Task brief: Return, exactly, the line that contains "- cbn [decode_first_word_loop]." together with all lines after it to the end of the entries, and no further lines.

──────── Working data

(** * HUD renderer and weapon positioner: a shallow embedding

    The development follows [ui.py] (class [UI]) and [weapon.py] (class
    [Weapon]).  Both classes talk to pygame; the parts of pygame they use
    ([Rect], [Surface.get_rect], [draw.rect], [blit], [image.load]) are
    modelled in the first half of the file as the library documents them.

    Numbers.  Player amounts ([health], [energy], [exp], the entries of
    [stats]) are Python ints or floats; each such value is a rational number
    ([Q]).  What the float operations and pygame do to these values (the
    rounding of a quotient or a product to a double, the conversion of a
    float to the integer a [pygame.Rect] stores) differs between machines
    and pygame releases, and is a parameter of the model: a [Host].
    Pixel coordinates are the integer fields of a [pygame.Rect] ([Z]); the
    model does not bound them, so the [TypeError] pygame raises for a value
    outside the range of a C int, and the errors Python raises for amounts
    that no double holds (nan, inf, huge ints), are outside it. *)

From Stdlib Require Import ZArith QArith Qround Qabs Lia Lqa String Ascii DecimalString.
From stdpp Require Import base option list strings gmap.

Local Open Scope Z_scope.

(** ** Python values and exceptions *)

(** The exceptions the two classes raise on values in range: a zero
    divisor, an index or a key that is not there, a file that is not
    there. *)
Inductive exn : Type :=
| ZeroDivisionError
| IndexError
| KeyError (key : string)
| FileNotFoundError (path : string).

Inductive result (A : Type) : Type :=
| Ok (a : A)
| Raise (e : exn).
Arguments Ok {A} a.
Arguments Raise {A} e.

(** [int(x)] on a number, and the conversion pygame applies to a float that
    is stored in an integer field: both drop the fractional part, rounding
    toward zero. *)
Definition py_int (q : Q) : Z := Z.quot (Qnum q) (Zpos (Qden q)).

(** Rounding to the nearest integer, halves away from zero: the other way
    a pygame release stores a float in an integer field. *)
Definition py_round (q : Q) : Z :=
  if 0 <=? Qnum q then Qfloor (q + (1 # 2)) else Qceiling (q - (1 # 2)).

(** [str(n)] for an int: decimal digits, with a leading minus sign. *)
Definition py_str (n : Z) : string := NilZero.string_of_int (Z.to_int n).
(** C9. An action whose type is not one of the [case] labels falls through to
    [default]: the reducer returns the state it was given. *)
Theorem unhandled_action_identity state action :
  type action ∉ handledTypes → samplesReducer state action = state.
Proof.
  destruct action as [t p]; simpl. intros Hnot.
  destruct t as [ | | |[]|[]|[]|[]|[]| | |[]|[]| | |name]; try reflexivity;
    exfalso; apply Hnot; type_listed.
Qed.

Lemma unhandled_action_identity_witness :
  samplesReducer initialState {| type := FIND_SAMPLES FAILED; payload := () |}
  = initialState.
Proof.
  apply (unhandled_action_identity initialState
           {| type := FIND_SAMPLES FAILED; payload := () |}).
  simpl. intros Hin. type_not_listed Hin.
Defined.

(** ** The samples reducer: query results *)


Lemma removeDocument_detail state documentId :
  detail (Reducers.removeDocument state documentId) = detail state.
Proof.
  unfold Reducers.removeDocument.
  by destruct (Reducers.present (Some documentId) (store state)).
Qed.





(** The requested page leaves no trace in the state: two requests that differ
    in the page only give the same state. *)
Lemma requested_page_not_recorded state requested page1 page2 :
  samplesReducer state
    {| type := FIND_SAMPLES REQUESTED;
       payload := {| request_term := requested; request_page := page1 |} |}
  = samplesReducer state
      {| type := FIND_SAMPLES REQUESTED;
         payload := {| request_term := requested; request_page := page2 |} |}.
Proof. reflexivity. Qed.

(** Hence no function of the state and the response, whatever
    [updateDocuments] is, can accept the answer to the latest request and
    discard the same answer when a request for another page of the same term
    has been made since. *)
Lemma stale_page_not_detectable (helper : State → QueryResult → State)
    state requested page1 page2 data :
  let request page :=
    {| type := FIND_SAMPLES REQUESTED;
       payload := {| request_term := requested; request_page := page |} |} in
  helper (samplesReducer state (request page1)) data
    ≠ samplesReducer state (request page1) →
  helper (samplesReducer state (request page2)) data
    ≠ samplesReducer state (request page2).
Proof. intros request Haccepted. exact Haccepted. Qed.


(** A response that echoes the requested term replaces the page, whatever
    page it echoes. *)
Lemma matching_response_replaces state data :
  data_term data = term state →
  let state' := samplesReducer state {| type := FIND_SAMPLES SUCCEEDED; payload := data |} in
  documents state' = Some (data_documents data) ∧
  page state' = data_page data ∧
  totalDocumentCount state' = data_totalDocumentCount data ∧
  totalPageCount state' = data_totalPageCount data.
Proof.
  intros Ht. cbv zeta.
  change (samplesReducer state _) with (Reducers.updateDocuments state data).
  unfold Reducers.updateDocuments, Reducers.answersCurrentQuery.
  rewrite bool_decide_eq_true_2 by done. done.
Qed.

(** C6. FIND_SAMPLES.SUCCEEDED never touches the selection: whatever the
    response holds, the selected identifiers are the same before and after,
    whether or not their documents are in the new page. *)
Theorem find_succeeded_keeps_selection state data :
  selected (samplesReducer state {| type := FIND_SAMPLES SUCCEEDED; payload := data |})
  = selected state.
Proof.
  change (samplesReducer state _) with (Reducers.updateDocuments state data).
  unfold Reducers.updateDocuments.
  destruct (Reducers.answersCurrentQuery state data); reflexivity.
Qed.

(** A selected identifier whose document is not in the new page stays
    selected. *)
Example find_succeeded_keeps_selection_example :
  let state := set_selected (set_documents initialState (Some [ {[ "id" := VNum 5 ]} ])) [VNum 5] in
  let data := {| data_page := 0; data_totalDocumentCount := 1; data_totalPageCount := 1;
                 data_documents := [ {[ "id" := VNum 6 ]} ]; data_term := "" |} in
  let state' := samplesReducer state {| type := FIND_SAMPLES SUCCEEDED; payload := data |} in
  documents state' = Some [ {[ "id" := VNum 6 ]} ] ∧ selected state' = [VNum 5].
Proof. split; reflexivity. Qed.

(** ** The samples reducer: push events *)

Section PushMerge.
Implicit Types (state : State) (docs : list Obj) (doc payload : Obj).

Lemma present_spec id docs :
  Reducers.present id docs = true ↔ id ∈ idOf <$> docs.
Proof. unfold Reducers.present. apply bool_decide_eq_true. Qed.

(** Merging a payload into the entry that carries the payload's identifier
    does not change that entry's identifier. *)
Lemma idOf_spread_same doc payload :
  idOf doc = idOf payload → idOf (spread doc payload) = idOf doc.
Proof.
  unfold idOf, spread. intros Hid.
  destruct (payload !! "id") as [v|] eqn:Hp.
  - rewrite Hid. by apply lookup_union_Some_l.
  - by rewrite lookup_union_r.
Qed.

Lemma update_ids state payload :
  idOf <$> store (Reducers.update state payload) = idOf <$> store state.
Proof.
  unfold Reducers.update.
  destruct (Reducers.present (idOf payload) (store state)); [|reflexivity].
  unfold store at 1. simpl. rewrite <- list_fmap_compose.
  apply list_fmap_ext. intros i doc _. simpl.
  destruct (decide (idOf doc = idOf payload)); [|reflexivity].
  by apply idOf_spread_same.
Qed.

Lemma insertSorted_Permutation sortField sortAscending payload docs :
  Reducers.insertSorted sortField sortAscending payload docs ≡ₚ payload :: docs.
Proof.
  induction docs as [|doc rest IH]; simpl; [reflexivity|].
  destruct (Reducers.sortsBefore sortField sortAscending payload doc);
    [reflexivity|].
  rewrite IH. apply Permutation_swap.
Qed.

Lemma evict_sublist bound docs : Reducers.evict bound docs `sublist_of` docs.
Proof.
  unfold Reducers.evict. destruct bound as [n|]; [|reflexivity].
  destruct (decide (n < length docs)); [|reflexivity].
  rewrite removelast_firstn_len. apply sublist_take.
Qed.

Lemma insert_NoDup state payload sortField sortAscending :
  NoDup (idOf <$> store state) →
  NoDup (idOf <$> store (Reducers.insert state payload sortField sortAscending)).
Proof.
  intros Hnd. unfold Reducers.insert.
  destruct (Reducers.present (idOf payload) (store state)) eqn:Hpresent.
  - by rewrite update_ids.
  - unfold store at 1. simpl.
    eapply sublist_NoDup; [|apply fmap_sublist, evict_sublist].
    rewrite insertSorted_Permutation. simpl. constructor; [|done].
    intros Hin. apply present_spec in Hin. congruence.
Qed.

Lemma removeDetail_store state documentId :
  store (Reducers.removeDetail state documentId) = store state.
Proof.
  unfold Reducers.removeDetail. destruct (detail state) as [open|]; [|done].
  by destruct (decide (idOf open = Some documentId)).
Qed.

Lemma remove_NoDup state documentId :
  NoDup (idOf <$> store state) →
  NoDup (idOf <$> store (Reducers.remove state documentId)).
Proof.
  intros Hnd. unfold Reducers.remove. rewrite removeDetail_store.
  unfold Reducers.removeDocument.
  destruct (Reducers.present (Some documentId) (store state)); [|done].
  unfold store at 1. simpl.
  eapply sublist_NoDup; [exact Hnd|]. apply fmap_sublist, sublist_filter.
Qed.

(** A removed identifier is gone from the sequence. *)
Lemma remove_not_present state documentId :
  Some documentId ∉ idOf <$> store (Reducers.remove state documentId).
Proof.
  unfold Reducers.remove. rewrite removeDetail_store.
  unfold Reducers.removeDocument.
  destruct (Reducers.present (Some documentId) (store state)) eqn:Hp.
  - unfold store at 1. simpl. rewrite list_elem_of_fmap.
    intros (doc & Hid & Hin). apply list_elem_of_filter in Hin.
    destruct Hin as [Hne _]. by apply Hne.
  - intros Hin. apply present_spec in Hin. congruence.
Qed.
(** The key of a padded word is its core. *)
Lemma normalize_padded (p core q : str) :
  forallb is_punct p = true -> forallb is_punct q = true ->
  is_token core -> bare core = true ->
  normalize (p ++ core ++ q) = Ok core.
Proof.
  intros Hp Hq Htok Hcore. unfold normalize.
  rewrite (strip_punct_padded p core q Hp Hq Hcore), (split_token core Htok).
  apply getitem_0_cons.
Qed.

(** A song whose name opens with a word in punctuation is decoded to
    that word. *)
Lemma decode_first_word_step_padded (words : list str) (song : Song)
    (p word q : str) :
  forallb is_punct p = true -> forallb is_punct q = true ->
  word <> [] -> bare word = true ->
  getitem (split (name song)) 0 = Ok (p ++ word ++ q) ->
  decode_first_word_step words song = Ok (words ++ [word]).
Proof.
  intros Hp Hq Hne Hbare Hlead. unfold decode_first_word_step.
  destruct (name song) as [| c r] eqn:Hname; [discriminate |].
  rewrite Hlead. cbn [mbind result_bind].
  rewrite (strip_punct_padded p word q Hp Hq Hbare).
  destruct word; [contradiction | reflexivity].
Qed.

Lemma decode_first_word_loop_padded (songs : list Song) (words acc : list str) :
  Forall2 (fun word song =>
             word <> [] /\ bare word = true /\
             exists p q,
               forallb is_punct p = true /\ forallb is_punct q = true /\
               getitem (split (name song)) 0 = Ok (p ++ word ++ q))
    words songs ->
  decode_first_word_loop songs acc = Ok (acc ++ words).
Proof.
  intros H. revert acc.
  induction H as [| word song ws ss (Hne & Hbare & p & q & Hp & Hq & Hl) _ IH];
    intros acc.
  - cbn. rewrite app_nil_r. reflexivity.
  - cbn [decode_first_word_loop].
    rewrite (decode_first_word_step_padded _ _ p word q Hp Hq Hne Hbare Hl).
    cbn. rewrite IH, <- app_assoc. reflexivity.
Qed.

(** ** The resolver and the First-Word encoding *)

Section FirstWordFacts.
Variable draws : nat -> nat.
Variable sp_search : nat -> str -> option (list Song).
Variable lower : str -> str.

Lemma resolve_normalize_error (word : str) (e : exn) (w : world) :
  normalize word = Raise e ->
  get_song_from_first_word draws sp_search lower word w = (w, Raise e).
Proof.
  intros H. unfold get_song_from_first_word.
  rewrite M_bind_unfold. unfold lift at 1. rewrite H. reflexivity.
Qed.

────────────────

The answer:
  - cbn [decode_first_word_loop].
    rewrite (decode_first_word_step_padded _ _ p word q Hp Hq Hne Hbare Hl).
    cbn. rewrite IH, <- app_assoc. reflexivity.
Qed.

(** ** The resolver and the First-Word encoding *)

Section FirstWordFacts.
Variable draws : nat -> nat.
Variable sp_search : nat -> str -> option (list Song).
Variable lower : str -> str.

Lemma resolve_normalize_error (word : str) (e : exn) (w : world) :
  normalize word = Raise e ->
  get_song_from_first_word draws sp_search lower word w = (w, Raise e).
Proof.
  intros H. unfold get_song_from_first_word.
  rewrite M_bind_unfold. unfold lift at 1. rewrite H. reflexivity.
Qed.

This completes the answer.